Thanks! I appreciate it. It baffles me because it happened out of nowhere. I will still assume that it’s my mess up and I” do what I can to not make these “mistakes” again, but I’m having trouble trying to find what exactly those mistakes are.
dances_in_circlesParticipantMarch 3, 2016 at 9:02 am #94856
You probably didn’t do anything wrong, maybe she just wasn’t feeling the connection as much anymore. And unfortunately instead of talking to you, she took the easy way out. I know it’s hard but try not to think about her with another guy, you can’t do anything about that and it will only make you feel worse. Instead find something to fill your time and take your mind off of her. Go out with friends, work out, find a new hobby, read, whatever works for you. And talking to a new potential mate always helps to move on, even if you just sign up for online dating and never actually meet anyone on there, it’s nice just to see you have options!March 4, 2016 at 4:26 pm #94989
Thanks!

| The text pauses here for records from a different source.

(** An input that does not load, within a representable cell, is replaced by
    the placeholder. *)
Lemma place_cell_failed (idx : Z) (svg_file : string) (e : exn) :
  cols g <> 0 ->
  placeable g idx = true ->
  load w svg_file = Raise e ->
  exists label_x label_y,
    middle (fst (cell_origin g idx)) (cell_width g) = Ok label_x
    /\ middle (snd (cell_origin g idx)) (cell_height g) = Ok label_y
    /\ forall s,
         place_cell w g idx svg_file s
         = ((s ++ failed_cell g (fst (cell_origin g idx))
                    (snd (cell_origin g idx)) label_x label_y)%list, Ok tt).
Proof.
  intros Hc Hp Hload.
  destruct (cell_geometry_ok g idx (get_svg_dimensions w svg_file) Hp)
    as (scale & ox & oy & lx & ly & _ & Hlx & Hly).
  exists lx, ly. repeat split; trivial.
  intros s. rewrite place_cell_unfold by trivial.
  unfold try_except. rewrite place_svg_run, Hload.
  rewrite error_placeholder_run, Hlx, Hly. reflexivity.
Qed.

Lemma place_cell_appends (idx : Z) (svg_file : string) :
  cols g <> 0 ->
  placeable g idx = true ->
  forall s,
    place_cell w g idx svg_file s = ((s ++ cell w g idx svg_file)%list, Ok tt).
Proof.
  intros Hc Hp s. unfold cell.
  destruct (load w svg_file) as [tree|e] eqn:Hload.
  - destruct (place_cell_placed idx svg_file tree Hc Hp Hload)
      as (sc & ox & oy & lx & _ & _ & Hrun).
    now rewrite (Hrun s), (Hrun []).
  - destruct (place_cell_failed idx svg_file e Hc Hp Hload)
      as (lx & ly & _ & _ & Hrun).
    now rewrite (Hrun s), (Hrun []).
Qed.

Lemma representable_placeable (idx : Z) :
  representable g = true ->
  0 <= idx < rows g * cols g ->
  placeable g idx = true.
Proof.
  unfold representable, capacity. intros Hall Hidx.
  rewrite forallb_forall in Hall.
  specialize (Hall (Z.to_nat idx)).
  rewrite Z2Nat.id in Hall by lia.
  apply Hall, in_seq. lia.
Qed.

Lemma place_all_run (svg_files : list string) :
  representable g = true ->
  forall idx s,
    0 <= idx ->
    place_all w g idx svg_files s
    = ((s ++ List.concat
               (map (fun p => cell w g (fst p) (snd p))
                  (enumerate idx
                     (firstn (Z.to_nat (rows g * cols g - idx)) svg_files))))%list,
       Ok tt).
Proof.
  intros Hrep.
  induction svg_files as [|svg_file rest IH]; intros idx s Hidx; simpl.
  - rewrite firstn_nil. simpl. now rewrite app_nil_r.
  - destruct (idx >=? rows g * cols g) eqn:Hbreak.
    + apply Z.geb_le in Hbreak.
      replace (Z.to_nat (rows g * cols g - idx)) with 0%nat by lia.
      simpl. now rewrite app_nil_r.
    + assert (Hlt : idx < rows g * cols g).
      { rewrite Z.geb_leb in Hbreak. apply Z.leb_gt in Hbreak. exact Hbreak. }
      assert (Hc : cols g <> 0) by (intros Hc; rewrite Hc in Hlt; lia).
      replace (Z.to_nat (rows g * cols g - idx))
        with (S (Z.to_nat (rows g * cols g - (idx + 1)))) by lia.
      unfold bind.
      rewrite (place_cell_appends idx svg_file Hc
                 (representable_placeable idx Hrep (conj Hidx Hlt))).
      rewrite IH by lia. simpl. now rewrite <- app_assoc.
Qed.

(** The document: header, background, the cells in input order, footer. *)
Lemma svg_content_run (svg_files : list string) :
  representable g = true ->
  svg_content w svg_files g
  = Ok (Header (total_width g) (total_height g)
        :: Background (total_width g) (total_height g)
        :: cells w g svg_files ++ [Footer])%list.
Proof.
  intros Hrep. unfold svg_content, bind, emit.
  rewrite (place_all_run svg_files Hrep) by lia.
  unfold cells, cells_from, capacity. rewrite Z.sub_0_r. reflexivity.
Qed.

End Loop.

(** ** Scale to fit *)

Section Scale.

Import FloatFacts.

Lemma float_of_int_raises (z : Z) (e : exn) :
  float_of_int z = Raise e -> e = OverflowError.
Proof.
  unfold float_of_int.
  destruct (binary_normalize prec emax z 0 false); congruence.
Qed.

Lemma fit_ratio_raises (extent : Z) (orig : float) (e : exn) :
  fit_ratio extent orig = Raise e -> e = OverflowError.
Proof.
  destruct (float_of_int (extent - 2 * margin)) as [a|e'] eqn:Ha.
  - destruct (fit_ratio_cases extent orig a Ha) as [[_ H]|[_ H]];
      rewrite H; discriminate.
  - pose proof (float_of_int_raises _ _ Ha) as He; subst e'. unfold fit_ratio.
    destruct (py_gt (PFloat orig) (PInt 0)); [ | discriminate ].
    unfold py_truediv; cbn [to_float rbind]. rewrite Ha. cbn [rbind]. congruence.
Qed.

Lemma scale_of_raises (g : grid) (dims : float * float) (e : exn) :
  scale_of g dims = Raise e -> e = OverflowError.
Proof.
  unfold scale_of.
  destruct (fit_ratio (cell_width g) (fst dims)) eqn:Hx; cbn [rbind].
  - destruct (fit_ratio (cell_height g) (snd dims)) eqn:Hy; cbn [rbind].
    + discriminate.
    + intros H; inversion H; subst. eauto using fit_ratio_raises.
  - intros H; inversion H; subst. eauto using fit_ratio_raises.
Qed.
Lemma burst_saves_once_witness :
  let p := {| Project.id := "p1"; Project.lastModified := EmptyString;
              Project.tapRange := Some 5%nat; Project.headerInfo := None;
              Project.data := None; Project.resistanceSettings := None;
              Project.tgDeltaData := Some []; Project.insulationData := Some [] |} in
  let s := mount (Some "u") [] p {| random_ids := fun _ => "a"; drawn := 0; now := 0 |} in
  let events :=
    [Mutate (Editor.InputChange "pos-1" "phaseA" "1.5"); Elapse 400;
     Mutate (Editor.SetTapRange 3); Elapse 999;
     Mutate (Editor.InputChange "pos-1" "phaseA" "1.6"); Elapse 1000] in
  let doc :=
    updatedProject p
      {| Editor.tapRange := 3;
         Editor.data := {[ "pos-1" := {[ "phaseA" := "1,6" ]} ]};
         Editor.tgDeltaData := []; Editor.insulationData := [];
         Editor.headerInfo := Editor.emptyHeaderInfo 0;
         Editor.resistanceSettings := Editor.defaultResistanceSettings |}
      1399 in
  updates (run events s) = [doc]
  /\ writes (run events s) = [{| uid := "u"; projectId := "p1"; document := doc |}].
Proof.
  intros p s events doc.
  pose proof (burst_saves_once s (Editor.InputChange "pos-1" "phaseA" "1.5")
                [(400, Editor.SetTapRange 3);
                 (999, Editor.InputChange "pos-1" "phaseA" "1.6")] 1000) as H.
  destruct H as (_ & _ & _ & Hu & Hw & _).
  - reflexivity.
  - cbn [quiet_burst]. repeat split; try lia; vm_compute; reflexivity.
  - lia.
  - unfold events.
    change (run _ s) with
      (step (Elapse 1000)
         (run (burst_events [(400, Editor.SetTapRange 3);
                             (999, Editor.InputChange "pos-1" "phaseA" "1.6")])
            (step (Mutate (Editor.InputChange "pos-1" "phaseA" "1.5")) s))).
    split.
    + rewrite Hu. vm_compute. reflexivity.
    + rewrite (Hw "u" eq_refl). vm_compute. reflexivity.
Defined.

(** Without a signed-in user the timeout makes no call of [setDoc]. *)
Lemma no_user_no_write (p : Project.t) (s : Session) :
  user s = None -> writes (timeout_fires p s) = writes s.
Proof.
  intros H. destruct (timeout_fires_spec p s) as (_ & -> & _). by rewrite H.
Qed.

(** C5 (counterexample).  A burst need not be written to the store:
    [handleUpdateProject] returns at once when no user is signed in, so
    the one call of [onUpdate] after the burst of an editor that is open
    without a user makes no call of [setDoc], and the saving flag is
    cleared all the same. *)
Lemma signed_out_burst_saves_nothing :
  let p := {| Project.id := "p1"; Project.lastModified := EmptyString;
              Project.tapRange := Some 5%nat; Project.headerInfo := None;
              Project.data := None; Project.resistanceSettings := None;
              Project.tgDeltaData := Some []; Project.insulationData := Some [] |} in
  let s := mount None [] p {| random_ids := fun _ => "a"; drawn := 0; now := 0 |} in
  let saved :=
    run [Mutate (Editor.InputChange "pos-1" "phaseA" "1.5"); Elapse 400;
         Mutate (Editor.InputChange "pos-1" "phaseA" "1.6"); Elapse 1000] s in
  length (updates saved) = 1%nat
  /\ writes saved = []
  /\ timeoutId saved = None
  /\ isSaving saved = false
  /\ Editor.data (state saved) = {[ "pos-1" := {[ "phaseA" := "1,6" ]} ]}.
Proof. repeat split; vm_compute; reflexivity. Qed.

(** Two edits a second apart are saved one by one. *)
Example slow_edits_save_twice :
  let p := {| Project.id := "p1"; Project.lastModified := EmptyString;
              Project.tapRange := Some 5%nat; Project.headerInfo := None;
              Project.data := None; Project.resistanceSettings := None;
              Project.tgDeltaData := Some []; Project.insulationData := Some [] |} in
  let s := mount (Some "u") [] p {| random_ids := fun _ => "a"; drawn := 0; now := 0 |} in
  length (writes (run [Mutate (Editor.SetTapRange 3); Elapse 1000;
                       Mutate (Editor.SetTapRange 4); Elapse 1000] s)) = 2%nat.
Proof. vm_compute. reflexivity. Qed.

End Debounce.
(** C5: when the rebuild that a delete runs finds no chunk (the ledger left
    after the delete names no file that still yields text), the delete
    returns [True], faiss.index and chunks.pkl are removed (no empty index
    is stored), and a query that follows gets the no-documents prompt.  The
    delete of the one document that was uploaded into a directory whose
    ledger was missing or empty is such a delete. *)
Theorem C5_delete_to_nothing_clears filename w :
  (let w1 := (delete_file_and_entry filename w).1 in
   ledger_chunks (disk w1) (ledger (disk w1)) = [] ->
   let w' := (delete_user_document filename w).1 in
   (delete_user_document filename w).2 = Some true
   ∧ faiss_index (disk w') = Absent
   ∧ chunks_pkl (disk w') = Absent
   ∧ ∀ query,
       get_response_stream query w' = (w', Some (prompt_no_documents query)))
  ∧ (∀ data,
       Py.basename filename = filename ->
       ledger (disk w) = [] ->
       let w1 :=
         (delete_file_and_entry filename (upload_file filename data w).1).1 in
       ledger_chunks (disk w1) (ledger (disk w1)) = []).
Proof.
  split.
  2:{ intros data Hflat Hmd w1. subst w1.
      rewrite delete_file_and_entry_spec. simpl. rewrite ledger_without.
      pose proof (first_upload_ledger filename data w Hmd) as Hl.
      rewrite Hflat in Hl.
      induction Hl as [|m l Hm Hl IH]; [reflexivity|].
      rewrite filter_cons_False by (intros Hn; exact (Hn Hm)). exact IH. }
  intros w1 H w'. subst w1 w'.
  rewrite delete_file_and_entry_spec in H. simpl in H.
  rewrite delete_user_document_spec, rebuild_index_from_files_spec.
  set (w1 := with_disk (without filename) w) in *.
  assert (Hd : disk w1 = without filename (disk w)) by reflexivity.
  rewrite Hd.
  destruct (exists_on_disk (metadata_json (without filename (disk w))));
    cbv zeta; rewrite ?H; simpl.
  - do 3 (split; [reflexivity|]). intros query.
    apply get_response_stream_unloadable. simpl. intros rows cs [Hr _].
    discriminate.
  - do 3 (split; [reflexivity|]). intros query.
    apply get_response_stream_unloadable. simpl. intros rows cs [Hr _].
    discriminate.
Qed.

I much appreciate it. And yes, I’m working hard on staying busy: finishing my college certificate, exploring my hometown, spending time with my friends, doing mma etc; It’s helping a lot. I just can’t stay in one spot for too long or else I start to break down.
teamsconParticipantMarch 4, 2016 at 4:54 pm #94991
Wasnt you she’s just immature. Find a hobby to engulf yourself in
hellogentParticipantMarch 4, 2016 at 6:36 pm #95007
Any updates?March 14, 2016 at 5:56 pm #95632
Hello! Sorry for the late reply. It’s been an up and down ride, but recently, things have been better since the day this stuff happened. I was doing well until I saw her walking a dog in front of my house on Friday. My friend was like “is that your ex?” and I just broke down inside again and I went inside my house because I didn’t want to see her (every time I see her or see a picture of her I break down)
Anyways, I’m going no contact for as long as possible and my goal with it is to heal and move on, not to get her back. I burned all the stuff she gave me but not really because I’m mad at her but mostly because I want to move on and not get reminded of her.